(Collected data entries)
══════════

(** X24. The reads that [get_reads] returns are those the mapping function
    keeps of the fetched reads that lie on the strand of the region and pass
    every filter; normalization and the sum play no part.  On an unknown
    chromosome there are none. *)
Theorem get_reads_pass_every_filter a roi :
  answer (B.get_reads roi a) =
  if bool_decide (chrom roi ∈ B.chroms a) then
    match result
            (obind (fun fetched =>
                      B.map_fn a (filter (fun x => passes a roi x = true)
                                         (concat fetched)) roi)
                   (mapM (fun X => B.fetch X (chrom roi) (start roi) (end_ roi))
                         (B.bamfiles a)))
    with
    | inl e => inl e
    | inr (reads, _) => inr reads
    end
  else if seg_len roi <? 0 then inl ValueError else inr [].
Proof.
  unfold B.get_reads. rewrite run_bind, get_reads_and_counts_spec.
  destruct (bool_decide (chrom roi ∈ B.chroms a)); cbn [negb].
  - rewrite <- mapped_counts_passes.
    destruct (mapped_counts roi a) as [w [e|[reads ca]]]; [reflexivity|].
    destruct (finish_reads roi true a reads ca) as (w' & c & a' & Hf).
    unfold obind at 2. cbn [result warnings]. rewrite Hf. cbn [result warnings].
    reflexivity.
  - unfold zeros. destruct (seg_len roi <? 0); reflexivity.
Qed.

Lemma od_pop_absent {V} k (d : list (string * V)) : k ∉ d.*1 -> od_pop k d = None.
Proof.
  induction d as [|[k' v'] d IH]; intros Hk; [reflexivity|].
  cbn [od_pop]. rewrite fmap_cons in Hk. cbn [fst] in Hk.
  apply not_elem_of_cons in Hk as [Hne Hk].
  rewrite decide_False by congruence. rewrite (IH Hk). reflexivity.
Qed.

Lemma od_pop_set_fresh {V} k (v : V) d :
  k ∉ d.*1 -> od_pop k (od_set k v d) = Some (v, d).
Proof.
  induction d as [|[k' v'] d IH]; intros Hk.
  - cbn. rewrite decide_True by reflexivity. reflexivity.
  - rewrite fmap_cons in Hk. cbn [fst] in Hk.
    apply not_elem_of_cons in Hk as [Hne Hk].
    cbn [od_set]. rewrite decide_False by congruence.
    cbn [od_pop]. rewrite decide_False by congruence.
    rewrite (IH Hk). reflexivity.
Qed.

Lemma od_pop_set {V} k (v : V) d : exists rest, od_pop k (od_set k v d) = Some (v, rest).
Proof.
  induction d as [|[k' v'] d [rest IH]].
  - exists []. cbn. rewrite decide_True by reflexivity. reflexivity.
  - cbn [od_set]. destruct (decide (k' = k)) as [->|Hne].
    + exists d. cbn [od_pop]. rewrite decide_True by reflexivity. reflexivity.
    + exists ((k', v') :: rest). cbn [od_pop]. rewrite decide_False by exact Hne.
      rewrite IH. reflexivity.
Qed.

Lemma od_set_fresh {V} k (v : V) d : k ∉ d.*1 -> od_set k v d = d ++ [(k, v)].
Proof.
  induction d as [|[k' v'] d IH]; intros Hk; [reflexivity|].
  rewrite fmap_cons in Hk. cbn [fst] in Hk.
  apply not_elem_of_cons in Hk as [Hne Hk].
  cbn [od_set]. rewrite decide_False by congruence. rewrite (IH Hk). reflexivity.
Qed.

Lemma with_filters_same a : B.with_filters (B._filters a) a = a.
Proof. destruct a; reflexivity. Qed.

(** X25. A filter that was added is the one [remove_filter] gives back;
    under a new name, adding it narrows the reads to those it accepts, and
    removing it again restores the array.  Removing a name that is not there
    raises [KeyError]. *)
Theorem filter_added_then_removed a name func :
  answer ((B.add_filter name func ≫= fun _ => B.remove_filter name) a) = inr func /\
  (name ∉ (B._filters a).*1 ->
   answer (B.remove_filter name a) = inl KeyError /\
   (B.add_filter name func ≫= fun _ => B.remove_filter name) a = returns (func, a) /\
   exists a', B.add_filter name func a = returns (tt, a') /\
              forall roi x, passes a' roi x = passes a roi x && func x).
Proof.
  split.
  - rewrite run_bind. unfold B.add_filter. rewrite obind_returns; cbv beta iota.
    unfold B.remove_filter. cbn [B.with_filters B._filters].
    destruct (od_pop_set name func (B._filters a)) as [rest ->]. reflexivity.
  - intros Hfresh. split; [|split].
    + unfold B.remove_filter. rewrite (od_pop_absent _ _ Hfresh). reflexivity.
    + rewrite run_bind. unfold B.add_filter. rewrite obind_returns; cbv beta iota.
      unfold B.remove_filter. cbn [B.with_filters B._filters].
      rewrite (od_pop_set_fresh _ _ _ Hfresh).
      destruct a; reflexivity.
    + eexists. split; [reflexivity|]. intros roi x. unfold passes.
      cbn [B.with_filters B._filters]. rewrite (od_set_fresh _ _ _ Hfresh).
      rewrite fmap_app, forallb_app. cbn [fmap list_fmap snd forallb].
      rewrite andb_true_r, andb_assoc. reflexivity.
Qed.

══════════

#### [TASK DETAILS]
Output the data exactly, from the first line through the line that holds "B.map_fn a (filter", so that no later line appears.

#### [SOLUTION FOR THIS PROBLEM]
(** X24. The reads that [get_reads] returns are those the mapping function
    keeps of the fetched reads that lie on the strand of the region and pass
    every filter; normalization and the sum play no part.  On an unknown
    chromosome there are none. *)
Theorem get_reads_pass_every_filter a roi :
  answer (B.get_reads roi a) =
  if bool_decide (chrom roi ∈ B.chroms a) then
    match result
            (obind (fun fetched =>
                      B.map_fn a (filter (fun x => passes a roi x = true)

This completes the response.